Aucun coup de feu n'a été tiré dans ce qui a été qualifié par une grande partie de la communauté internationale de "tentative de coup de force".Au delà du microcosme diplomatico-politico-militaire, en ébullition, les citoyens vaquent à leurs occupations.
Dans les rues de Bamako, comme au lendemain du putsch d'août, la vie n'a en rien changé, toujours animée par une intense circulation routière.
De nombreux badauds sont comme à l'accoutumée dehors à s'affairer au marché, emmener la moto chez le réparateur, aller boire le thé avec les voisins assis dans les rues terreuses...Les motos-taxis et les minibus publics continuent d'une conduite effrénée à chercher d'éventuels clients.
"Il y a eu les évènements d'août, maintenant ça, mais ça ne nous concerne pas en fait.Moi, si j'arrête de travailler, je fais comment?", demande Fatou, la vendeuse de beignets en réajustant son voile rosâtre enveloppant ses cheveux.
A quelques dizaines de mètres, à l'entrée d'un des trois ponts qui relient les deux rives du fleuve Niger au débit réduit en cette saison sèche, des policiers haussent le ton contre un chauffeur de taxi pour une banale entorse au code de la route.
En dehors de ceux-là, dans ce quartier de la rive sud, aucune présence particulière de forces de l'ordre n'était visible.
- "Nation en otage" -
Une fois passé le pont, quelques km plus au nord, sur la principale place de la capitale, la place de l'Indépendance, une présence inhabituelle de quelques pick-ups des forces de sécurité se remarque.
Plusieurs dizaines d'hommes en tenue ont été déployés, comme par anticipation, sur cette place symbolique, théâtre de l'immense majorité des protestations bamakoises.
Les passants sont invités à circuler."Ce n'est pas parce que quelqu'un n'a pas éte reconduit à un ministère qu'il doit prendre toute une nation en otage", peste Mamadou Sangaré, étudiant de 27 ans.

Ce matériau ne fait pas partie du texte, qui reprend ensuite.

(* ===== verification/StorageCheck.v ===== *)
(** * x/storage: the payment check and the end of a block

    [x/storage/keeper/payment_check.go]: what the buckets and objects of the
    store say every account should have locked, should pay and should
    receive, compared with the stream records of x/payment; and [EndBlocker]
    of [abci.go].  The Go maps are finite maps; the order of their iteration
    does not matter, since only whether some entry is wrong is recorded. *)

From S2P Require Import Prelude Sdk Bytes StorageTypes Grn Permission PermissionKeeper.
From S2P Require Import StoragePermission StorageGC FeeMarket.
From S2P Require Import SpTypes SpKeeper VirtualGroupTypes VirtualGroupKeeper.
From S2P Require Import VirtualGroupPayment PaymentTypes PaymentStore PaymentStream PaymentFlows.
From S2P Require Import StorageStore StorageCharge StorageGroups StorageObjects StorageBuckets.

(** What the store expects, and whether an entry could not be computed *)
Record Expected : Type := mkExpected {
  lockBalanceMap : gmap Addr Z;
  userFlowRateMap : gmap Addr Z;
  receiverFlowRateMap : gmap Addr Z;
  check_failed : bool;
}.

Definition nothing_expected : Expected := mkExpected ∅ ∅ ∅ false.

Definition add_to (a : Addr) (v : Z) (m : gmap Addr Z) : gmap Addr Z :=
  <[a := default 0 (m !! a) + v]> m.

Definition expect_lock (a : Addr) (v : Z) (e : Expected) : Expected :=
  mkExpected (add_to a v (lockBalanceMap e)) (userFlowRateMap e) (receiverFlowRateMap e)
    (check_failed e).
Definition expect_flows (payer : Addr) (flows : list OutFlow) (e : Expected) : Expected :=
  mkExpected (lockBalanceMap e)
    (add_to payer (- getTotalOutFlowRate flows) (userFlowRateMap e))
    (fold_left (fun m fl => add_to (ToAddress fl) (Rate fl) m) flows (receiverFlowRateMap e))
    (check_failed e).
Definition expect_failure (e : Expected) : Expected :=
  mkExpected (lockBalanceMap e) (userFlowRateMap e) (receiverFlowRateMap e) true.

(** The node's configuration, and whether the chain is the testnet *)
Record CheckConfig : Type := mkCheckConfig {
  cfg_Enabled : bool;
  cfg_Interval : Z;
  is_testnet : bool;
}.

Section Check.
Context {B N : Type} {HBank : BankKeeper B} {HAddr : Addresses} {HCrypto : StorageCrypto}
  {HNft : NftContracts N} {HUint : UintText} {HRegexps : Regexps}.
Abbreviation CM := (M (Chain B N) storage_error).
Implicit Types (c : Chain B N) (ctx : StorageCtx) (b : BucketInfo) (o : ObjectInfo)
  (s : State B).

(** An error of a computation is [None]. *)
Definition or_none {A} (k : CM A) : CM (option A) :=
  on_err (let! x := k in ret (Some x)) (fun _ => ret None).

(** ** What is expected of one bucket *)

(** The time and size of the fee an object has locked, if it has one *)
Definition locked_content b o : CM (option (Z * Z)) :=
  if status_is OBJECT_STATUS_CREATED o || ob_IsUpdating o then
    if ob_IsUpdating o then
      let! c := get in
      match shadows (st c) !! (b_BucketName b, ob_ObjectName o) with
      | Some sh => ret (Some (sh_UpdatedAt sh, sh_PayloadSize sh))
      | None => fail ErrCheckPayment
      end
    else ret (Some (GetLatestUpdatedTime o, ob_PayloadSize o))
  else ret None.

Fixpoint expected_locks b (ids : list Z) : CM Z :=
  match ids with
  | [] => ret 0
  | id :: rest =>
      let! c := get in
      let! content :=
        match GetObjectInfoById id c with Some o => locked_content b o | None => ret None end in
      let! amount :=
        match content with
        | Some (priceTime, payloadSize) =>
            let! fee := GetObjectLockFee priceTime payloadSize in ret fee.1
        | None => ret 0
        end in
      let! more := expected_locks b rest in
      ret (amount + more)
  end.

Definition check_bucket_payment b (e : Expected) : CM Expected :=
  if b_Id b =? 0 then ret e
  else
    let! c := get in
    match internals (st c) !! b_Id b with
    | None => ret (expect_failure e)
    | Some ib =>
        let! bill := or_none (GetBucketReadStoreBill b ib) in
        match bill with
        | None => ret (expect_failure e)
        | Some userFlows =>
            let status := limit_status (st c) !! b_BucketName b in
            let rateLimited := default false (IsBucketLimited <$> status) in
            let paymentAddress := default (b_PaymentAddress b) (ls_PaymentAddress <$> status) in
            let e1 := if negb (bool_decide (Flows userFlows = [])) && negb rateLimited
                      then expect_flows paymentAddress (Flows userFlows) e else e in
            let! locks := or_none (expected_locks b (bucket_objects (b_BucketName b) (st c))) in
            match locks with
            | None => ret (expect_failure e1)
            | Some v => ret (if 0 <? v then expect_lock (b_PaymentAddress b) v e1 else e1)
            end
        end
    end.

Fixpoint check_buckets (l : list BucketInfo) (e : Expected) : CM Expected :=
  match l with
  | [] => ret e
  | b :: rest =>
      let! e' := check_bucket_payment b e in
      check_buckets rest e'
  end.

(** ** The comparison with the stream records *)

(** Every entry of a map satisfies the test. *)
Definition all_of (p : Addr -> Z -> bool) (m : gmap Addr Z) : bool :=
  forallb (fun kv => p kv.1 kv.2) (map_to_list m).

Definition is_frozen (r : StreamRecord) : bool :=
  bool_decide (Status r = STREAM_ACCOUNT_STATUS_FROZEN).

Definition locks_match (e : Expected) s : bool :=
  all_of (fun a v => match stream_records s !! a with
                     | Some r => v =? LockBalance r
                     | None => false
                     end) (lockBalanceMap e).

Definition user_rate_matches s (a : Addr) (v : Z) : bool :=
  match stream_records s !! a with
  | Some r =>
      let actual := if is_frozen r then NetflowRate r + FrozenNetflowRate r else NetflowRate r in
      negb ((actual <? 0) && (OutFlowCount r <=? 0)) && (v =? actual)
  | None => false
  end.

(** The frozen flows of the frozen payers *)
Definition frozen_receivers (e : Expected) s : gmap Addr Z :=
  fold_left
    (fun m kv =>
       match stream_records s !! kv.1 with
       | Some r =>
           if is_frozen r then
             fold_left (fun m fl => if bool_decide (FlowStatus fl = OUT_FLOW_STATUS_FROZEN)
                                    then add_to (ToAddress fl) (Rate fl) m else m)
               (GetOutFlows kv.1 s) m
           else m
       | None => m
       end) (map_to_list (userFlowRateMap e)) ∅.

Definition receiver_rate_matches (frozen : gmap Addr Z) s (a : Addr) (v : Z) : bool :=
  match stream_records s !! a with
  | Some r =>
      negb (is_frozen r || (0 <? OutFlowCount r)) &&
      (v =? NetflowRate r + default 0 (frozen !! a))
  | None => false
  end.

(** No record has something the store does not expect. *)
Definition record_expected (e : Expected) (a : Addr) (r : StreamRecord) : bool :=
  (negb (0 <? LockBalance r) || bool_decide (is_Some (lockBalanceMap e !! a))) &&
  (negb ((NetflowRate r <? 0) || (FrozenNetflowRate r <? 0)) ||
   bool_decide (is_Some (userFlowRateMap e !! a))) &&
  (negb (0 <? NetflowRate r) || bool_decide (is_Some (receiverFlowRateMap e !! a))).

Definition payment_matches (e : Expected) s : bool :=
  locks_match e s &&
  all_of (user_rate_matches s) (userFlowRateMap e) &&
  all_of (receiver_rate_matches (frozen_receivers e s) s) (receiverFlowRateMap e) &&
  forallb (fun kv => record_expected e kv.1 kv.2) (map_to_list (stream_records s)).

(** No address is a known issue, on any chain. *)
Definition RunPaymentCheck : CM unit :=
  let! c := get in
  let! e := check_buckets (iterate Z.leb (buckets (res (st c)))).*2 nothing_expected in
  do! guard (check_failed e) ErrCheckPayment ;;
  guard (negb (payment_matches e (chain_pay c))) ErrCheckPayment.

(** ** The end of a block *)

Definition or_panic {A} (k : CM A) : CM A := on_err k (fun _ => panic).

Definition EndBlocker (cfg : CheckConfig) ctx : CM unit :=
  let! c := get in
  let params := St_GetParams (st c) in
  let deletionMax := DiscontinueDeletionMax params in
  if deletionMax =? 0 then ret tt
  else
    let height := sp_BlockHeight (sc_block ctx) in
    let ctx := mkStorageCtx (sc_block ctx) true (sc_tx ctx) in
    let! deleted := or_panic (DeleteDiscontinueObjectsUntil ctx (now ctx) deletionMax) in
    if deletionMax <=? deleted then ret tt
    else
      do! (if (5946511 <? height) && is_testnet cfg then ret tt
           else
             do! or_panic (DeleteDiscontinueBucketsUntil ctx (now ctx) (deletionMax - deleted)) ;;
             ret tt) ;;
      do! on_gc (PersistDeleteInfo height) ;;
      do! on_gc (GarbageCollectResourcesStalePolicy (StalePolicyCleanupMax params)) ;;
      if cfg_Enabled cfg && (0 <? cfg_Interval cfg) && (Z.rem height (cfg_Interval cfg) =? 0)
      then or_panic RunPaymentCheck else ret tt.

End Check.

Il parle de Sadio Camara et Modibo Koné, deux colonels, figures emblématiques du putsch d'août qui avaient hérité depuis des ministères de la Défense et de la Sécurité.Ils ont été remplacés dans le remaniement de lundi, ce qui aurait braqué le colonel Assimi Goïta, l'homme fort du pouvoir malien, et les colonels.
"Consternation, c'est le mot", dit Bréma Ely Dicko, sociologue à l'Université de Bamako."On est partagé entre amerturme et préoccupation pour la stabilité du pays parce que, pendant qu'on se bat à Bamako autour des dividendes du coup d'Etat (de 2020) les groupes armés terroristes font la loi au détriment de millions de Maliens", dit-il.

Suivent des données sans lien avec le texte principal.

Lemma UnChargeBucketReadFee_Ret ctx b ib c u c' :
  UnChargeBucketReadFee ctx b ib c = (Ret u, c') -> uncharged (LocalVirtualGroups ib) ->
  moves c c' (by_payer (b_PaymentAddress b)
    (unless (IsBucketRateLimited (b_BucketName b) c) (fun t => - bill c b ib t))).
Proof.
  unfold UnChargeBucketReadFee. intros Hrun Hz. msteps Hrun. unfold unless.
  destruct (IsBucketRateLimited _ _).
  { apply ret_Ret in Hrun as [<- <-]. eapply moves_ext; [apply moves_refl|].
    intros. unfold by_payer. by case_match. }
  apply bind_Ret in Hrun as (v & c1 & Hbill & Hrun).
  pose proof (fun t => GetBucketReadBill_Ret _ _ _ _ _ t Hbill Hz) as Hb.
  destruct (Hb 0) as (-> & Hfrom & _).
  assert (forall f t, by_payer (b_PaymentAddress b) (fun t => - bill c b ib t) f t =
                      user_rate f t [neg_bill v]) as He.
  { intros f t. symmetry. apply user_rate_neg; [done|]. apply Hb. }
  destruct (Flows v) as [|fl fls] eqn:Hfl.
  - apply ret_Ret in Hrun as [_ <-]. eapply moves_ext; [apply moves_refl|]. intros f t.
    rewrite He, user_rate_one. simpl. rewrite Hfl. by case_match.
  - eapply moves_ext; [by eapply apply_flows_Ret|exact He].
Qed.

(** ** Changes of the whole bill *)

(** A run of the bill *)
Ltac bill_run H Hz b' :=
  let Hb := fresh "Hb" in
  pose proof (fun t => GetBucketReadStoreBill_Ret _ _ _ _ _ t H Hz) as Hb;
  destruct (Hb 0) as (-> & b' & _).
Lemma DeleteLVG_quiet id ib l :
  StronglySorted Z.lt (lvg_Id <$> LocalVirtualGroups ib) ->
  GetLVG id ib = Some l -> lvg_TotalChargeSize l = 0 -> quiet ib (DeleteLVG id ib).
Proof.
  intros Hs Hl H0. split; [split; [|split]|].
  - simpl. clear Hl. induction (LocalVirtualGroups ib) as [|x ls IH]; simpl; [done|].
    apply StronglySorted_inv in Hs as [Hs Hx]. case_match; [done|]. simpl. constructor; [by apply IH|].
    change (Forall (Z.lt (lvg_Id x)) (lvg_Id <$> ls)) in Hx.
    change (Forall (Z.lt (lvg_Id x)) (lvg_Id <$> delete_first (is_lvg id) ls)).
    rewrite Forall_fmap in *. by apply delete_first_Forall.
  - intros k. unfold lvg_bytes. unfold GetLVG in *. simpl. rewrite find_delete_lvg by done.
    destruct (decide (k = id)) as [->|]; [|done]. rewrite Hl. simpl. lia.
  - done.
  - intros p b t. apply (quiet_bill ib). intros. unfold GetLVG in Hl. clear Hs. unfold zsum.
    induction (LocalVirtualGroups ib) as [|x ls IH]; simpl in *; [done|].
    destruct (is_lvg id x); simpl; [|rewrite IH by done; lia].
    injection Hl as ->. rewrite store_rate_0 by done. lia.
Qed.

(** Bytes that no object change touches *)
Lemma bytes_kept n s s' i :
  objects_ok s -> object_changed s s' i ->
  (forall l, at_obj (weight_in n l) s' i = at_obj (weight_in n l) s i) ->
  at_obj (weight_of n) s' i = at_obj (weight_of n) s i ->
  (forall l, bytes_in n l s' = bytes_in n l s) /\ bytes_of n s' = bytes_of n s.
Proof.
  intros HO Hoc Hin Hof. split; [intros l|]; unfold bytes_in, bytes_of;
    erewrite (obj_sum_change _ s s' i); rewrite ?Hin, ?Hof; try done; try lia.
  1: apply local_weight_in. 2: apply local_weight_of.
  all: intros k o Hk; apply (oj_id _ HO _ _ Hk).
Qed.

Lemma ib_ok_kept n s s' i ib :
  objects_ok s -> object_changed s s' i ->
  (forall l, at_obj (weight_in n l) s' i = at_obj (weight_in n l) s i) ->
  at_obj (weight_of n) s' i = at_obj (weight_of n) s i ->
  ib_ok n s ib -> ib_ok n s' ib.
Proof.
  intros HO Hoc Hin Hof [Hs Hb Ht].
  destruct (bytes_kept n s s' i HO Hoc Hin Hof) as [Hbi Hbo].
  split; [done| |congruence]. intros l. by rewrite Hbi.
Qed.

A la Bourse du travail, autre lieu coutumier de rassemblements majoritairement de syndicalistes lors des grèves, un activiste a tenté de rassembler les foules contre ce "nouveau coup d'Etat".Quelques dizaines de personnes tout au plus ont répondu à son appel, avec quasiment autant de journalistes.
Tahirou Bah, militant de la société civile, en veut aux "colonels putschistes notoires récidivistes", qui préfèrent "engager une lutte à mort pour le pouvoir" alors que "80% de notre pays est sous contrôle des terroristes, des narcotrafiquants, des bandits en tous genres".
"C'est malheureux", dit-il.Le peu de mobilisation ? "Les gens en ont marre et ne voient plus de solution; vaquer à ses occupations habituelles, c'est la survie pour beaucoup de Maliens".
Plusieurs anciens de l'armée, pauvrement formée et éprouvée par des années de guerre, sont venus en groupe.Ils ont répondu à l'appel.
"Un militaire, politicien ? Tu faillis à ton devoir!", s'agace l'ancien artilleur Toumani Tangara, 67 ans."La place des militaires est au combat.Qu'ils aillent au front, qu'ils aillent libérer (le nord du pays) qui est aux mains de terroristes ! Le reste, ce sont des futilités".